> **PROBLEM DETAILS**:
Nothing but the lines below between the line holding "head_form v a" and the line holding "rewrite (proj2 (Z.ltb_lt 8", inclusive, should appear in the answer, each set down exactly.

> **INFORMATION SHOWN**:
Lemma strict_check_duplicates entries :
  StronglySorted (λ a b, compareEntries a b < 0) entries → check_duplicates entries = Ok tt.
Proof.
  induction 1 as [|a l Hl IH Ha]; [done|]. destruct l as [|b l]; [done|].
  cbn [check_duplicates]. apply Forall_inv in Ha.
  assert (equalBytes a.1 b.1 = false) as ->; [|done].
  apply equalBytes_false. intros E. unfold compareEntries in Ha. rewrite E, cmp_refl in Ha. lia.
Qed.

Lemma key_follows_lt p e : key_follows (Some p) e = true ↔ compareKeys p e < 0.
Proof.
  unfold key_follows, compareKeys, zlen. destruct (Nat.eqb_spec (length p) (length e)).
  - apply Z.ltb_lt.
  - rewrite Nat.ltb_lt. lia.
Qed.

Lemma cbor_map_set_fresh k v m : k ∉ m.*1 → cbor_map_set k v m = m ++ [(k, v)].
Proof.
  intros Hk. unfold cbor_map_set.
  destruct k; [apply map_set_fresh; by apply map_get_None..|done].
Qed.

(** ** The value the decoder reads back

    Maps come back in the order of their encoded keys. *)

Definition key_bytes (k : CborMapKey) : bytes :=
  match encodeKey k with Ok b => b | Err _ => [] end.

Fixpoint canonical_form (v : CborValue) : CborValue :=
  match v with
  | CArray l => CArray (canonical_form <$> l)
  | CMap m =>
      CMap ((λ e, e.2) <$> js_sort (λ a b, compareKeys a.1 b.1)
        ((λ e, match e with (k, item) => (key_bytes k, (k, canonical_form item)) end) <$> m))
  | _ => v
  end.

(** Within the decoder's limits. *)
Section fits.
Context (limits : DecodeLimits).

Definition int_fits (depth z : Z) : bool :=
  let magnitude := if z <? 0 then -1 - z else z in
  (magnitude <=? MAX_UINT64) ||
  ((depth + 1 <? maxDepth limits) &&
    match magnitudeBytes magnitude with
    | Ok b => (zlen b <=? maxBlobBytes limits) && (zlen b <=? MAX_SAFE_INTEGER)
    | Err _ => false
    end).

Definition text_fits (s : jsstring) : bool :=
  match utf8 s with
  | Ok b => (zlen b <=? maxTextBytes limits) && (zlen b <=? MAX_SAFE_INTEGER)
  | Err _ => false
  end.

Definition blob_fits (b : bytes) : bool :=
  (zlen b <=? maxBlobBytes limits) && (zlen b <=? MAX_SAFE_INTEGER).

Definition key_fits (depth : Z) (k : CborMapKey) : bool :=
  (depth <=? maxDepth limits) &&
  match k with KInt z => int_fits depth z | KText s => text_fits s | KBytes b => blob_fits b end.

Fixpoint fits (depth : Z) (v : CborValue) : bool :=
  (depth <=? maxDepth limits) &&
  match v with
  | CNull | CBool _ => true
  | CInt z => int_fits depth z
  | CText s => text_fits s
  | CBytes b => blob_fits b
  | CArray l =>
    (zlen l <=? maxArrayItems limits) && (zlen l <=? MAX_SAFE_INTEGER) &&
    forallb (fits (depth + 1)) l
  | CMap m =>
    (zlen m <=? maxMapItems limits) && (zlen m <=? MAX_SAFE_INTEGER) &&
    forallb (λ e, match e with (k, item) => key_fits (depth + 1) k && fits (depth + 1) item end) m
  end.
End fits.

(** ** Reading back a head *)

Lemma decode_value_head limits levels depth major v a t rest :
  head_form v a t → 0 ≤ major < 7 → depth ≤ maxDepth limits →
  decode_value limits (S levels) depth ((initial_byte major a :: t) ++ rest) =
  decode_major limits (decode_value limits levels (depth + 1)) depth major v rest.
Proof.
  intros Hf Hm Hd. pose proof (head_form_range _ _ _ Hf) as [Ha _].
  destruct (initial_byte_spec major a) as (Hmaj & Hadd & _); [lia..|].
  cbn [decode_value app read_byte]. unfold canonicalInvariant.
  rewrite (proj2 (Z.leb_le depth _)) by done. cbn [ensure mbind result_bind].
  rewrite Hmaj, Hadd, (argument_app v a t rest) by done.
  destruct (Z.eqb_spec major 7); [lia|done].
Qed.

Ltac head_of H :=
  let a := fresh "a" in let t := fresh "t" in let Hf := fresh "Hf" in
  apply encodeHead_form in H as (a & t & Hf & ->).

Lemma bignum_app limits tag depth m b h rest :
  tag = 2 ∨ tag = 3 → depth < maxDepth limits → magnitudeBytes m = Ok b →
  zlen b ≤ maxBlobBytes limits → zlen b ≤ MAX_SAFE_INTEGER → encodeHead 2 (zlen b) = Ok h →
  bignum limits tag depth (h ++ b ++ rest) = Ok (if tag =? 2 then m else -1 - m, rest).
Proof.
  intros Htag Hd (Hm & Hv & Hlead & Hlen)%magnitudeBytes_Ok Hblob Hsafe Hh. head_of Hh.
  pose proof (head_form_range _ _ _ Hf) as [Ha _].
  destruct (initial_byte_spec 2 a) as (Hmaj & Hadd & _); [lia..|].
  unfold bignum, canonicalInvariant, POSITIVE_BIGNUM_TAG, NEGATIVE_BIGNUM_TAG.
  replace ((tag =? 2) || (tag =? 3)) with true by lia.
  rewrite (proj2 (Z.ltb_lt depth _)) by done. cbn [ensure mbind result_bind app read_byte].
  rewrite Hmaj, Hadd, (argument_app _ _ _ _ Hf). change (2 =? 2) with true.
  cbn [ensure mbind result_bind].
  rewrite !(proj2 (Z.leb_le _ _)) by done. cbn [ensure mbind result_bind].
  rewrite read_bytes_app by done. cbn [mbind result_bind]. rewrite fold_shift_be_value, Hv.
  rewrite (proj2 (Z.ltb_lt 8 _)) by (unfold zlen; lia).
  assert (match b with [] => true | b0 :: _ => negb (val b0 =? 0) end = true) as ->.
  { destruct b as [|b0 b]; [done|]. simpl in Hlead. lia. }
  by rewrite (proj2 (Z.ltb_lt MAX_UINT64 m)) by done.
Qed.

Lemma decode_int limits levels depth z bs rest :
  encodeBigint z = Ok bs → int_fits limits depth z = true → depth ≤ maxDepth limits →
  decode_value limits (S levels) depth (bs ++ rest) = Ok (CInt z, rest).
Proof.
  unfold encodeBigint, int_fits. intros Henc Hfit Hd.
  set (m := if z <? 0 then -1 - z else z) in *.
  destruct (Z.leb_spec m MAX_UINT64).
  - head_of Henc. rewrite (decode_value_head _ _ _ _ _ _ _ _ Hf); [|by destruct (z <? 0)|done].
    unfold decode_major. subst m. destruct (Z.ltb_spec z 0); simpl; do 3 f_equal; lia.
  - simpl in Hfit. apply andb_true_iff in Hfit as [Hdepth Hfit]. inv_ok. subst.
    rename x into b. destruct (magnitudeBytes m) as [b'|] eqn:Hb; [|done]. inv_ok. subst b'.
    apply andb_true_iff in Hfit as [Hblob Hsafe].
    match goal with H : encodeHead 6 _ = Ok ?x |- _ => head_of H end.
    rewrite !concatBytes_cons; change (concatBytes []) with (@nil byte); rewrite app_nil_r, <-!app_assoc.
    rewrite (decode_value_head _ _ _ _ _ _ _ _ Hf) by lia.
    unfold decode_major. simpl.
    rewrite (bignum_app _ _ _ m b) by (done || lia || (destruct (z <? 0); auto)). simpl.
    subst m. destruct (Z.ltb_spec z 0); simpl; do 3 f_equal; lia.
Qed.

Lemma decode_text limits levels depth s bs rest :
  encodeText s = Ok bs → text_fits limits s = true → depth ≤ maxDepth limits →
  decode_value limits (S levels) depth (bs ++ rest) = Ok (CText s, rest).
Proof.
  unfold encodeText, text_fits. intros Henc Hfit Hd. inv_ok. subst. rename x into b.
  destruct (utf8 s) as [b'|] eqn:Hb; [|done]. inv_ok. subst b'.
  apply andb_true_iff in Hfit as [Ht Hs].
  match goal with H : encodeHead 3 _ = Ok ?x |- _ => head_of H end.
  rewrite !concatBytes_cons; change (concatBytes []) with (@nil byte); rewrite app_nil_r, <-!app_assoc.
  rewrite (decode_value_head _ _ _ _ _ _ _ _ Hf) by (lia || done). unfold decode_major. simpl.
  unfold canonicalInvariant. rewrite Hs. simpl. rewrite Ht. simpl.
  rewrite read_bytes_app by (done || lia). simpl. by rewrite (utf8_decodeUtf8 s).
Qed.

> **RESULT OF THE EXERCISE**:
  head_form v a t → 0 ≤ major < 7 → depth ≤ maxDepth limits →
  decode_value limits (S levels) depth ((initial_byte major a :: t) ++ rest) =
  decode_major limits (decode_value limits levels (depth + 1)) depth major v rest.
Proof.
  intros Hf Hm Hd. pose proof (head_form_range _ _ _ Hf) as [Ha _].
  destruct (initial_byte_spec major a) as (Hmaj & Hadd & _); [lia..|].
  cbn [decode_value app read_byte]. unfold canonicalInvariant.
  rewrite (proj2 (Z.leb_le depth _)) by done. cbn [ensure mbind result_bind].
  rewrite Hmaj, Hadd, (argument_app v a t rest) by done.
  destruct (Z.eqb_spec major 7); [lia|done].
Qed.

Ltac head_of H :=
  let a := fresh "a" in let t := fresh "t" in let Hf := fresh "Hf" in
  apply encodeHead_form in H as (a & t & Hf & ->).

Lemma bignum_app limits tag depth m b h rest :
  tag = 2 ∨ tag = 3 → depth < maxDepth limits → magnitudeBytes m = Ok b →
  zlen b ≤ maxBlobBytes limits → zlen b ≤ MAX_SAFE_INTEGER → encodeHead 2 (zlen b) = Ok h →
  bignum limits tag depth (h ++ b ++ rest) = Ok (if tag =? 2 then m else -1 - m, rest).
Proof.
  intros Htag Hd (Hm & Hv & Hlead & Hlen)%magnitudeBytes_Ok Hblob Hsafe Hh. head_of Hh.
  pose proof (head_form_range _ _ _ Hf) as [Ha _].
  destruct (initial_byte_spec 2 a) as (Hmaj & Hadd & _); [lia..|].
  unfold bignum, canonicalInvariant, POSITIVE_BIGNUM_TAG, NEGATIVE_BIGNUM_TAG.
  replace ((tag =? 2) || (tag =? 3)) with true by lia.
  rewrite (proj2 (Z.ltb_lt depth _)) by done. cbn [ensure mbind result_bind app read_byte].
  rewrite Hmaj, Hadd, (argument_app _ _ _ _ Hf). change (2 =? 2) with true.
  cbn [ensure mbind result_bind].
  rewrite !(proj2 (Z.leb_le _ _)) by done. cbn [ensure mbind result_bind].
  rewrite read_bytes_app by done. cbn [mbind result_bind]. rewrite fold_shift_be_value, Hv.
  rewrite (proj2 (Z.ltb_lt 8 _)) by (unfold zlen; lia).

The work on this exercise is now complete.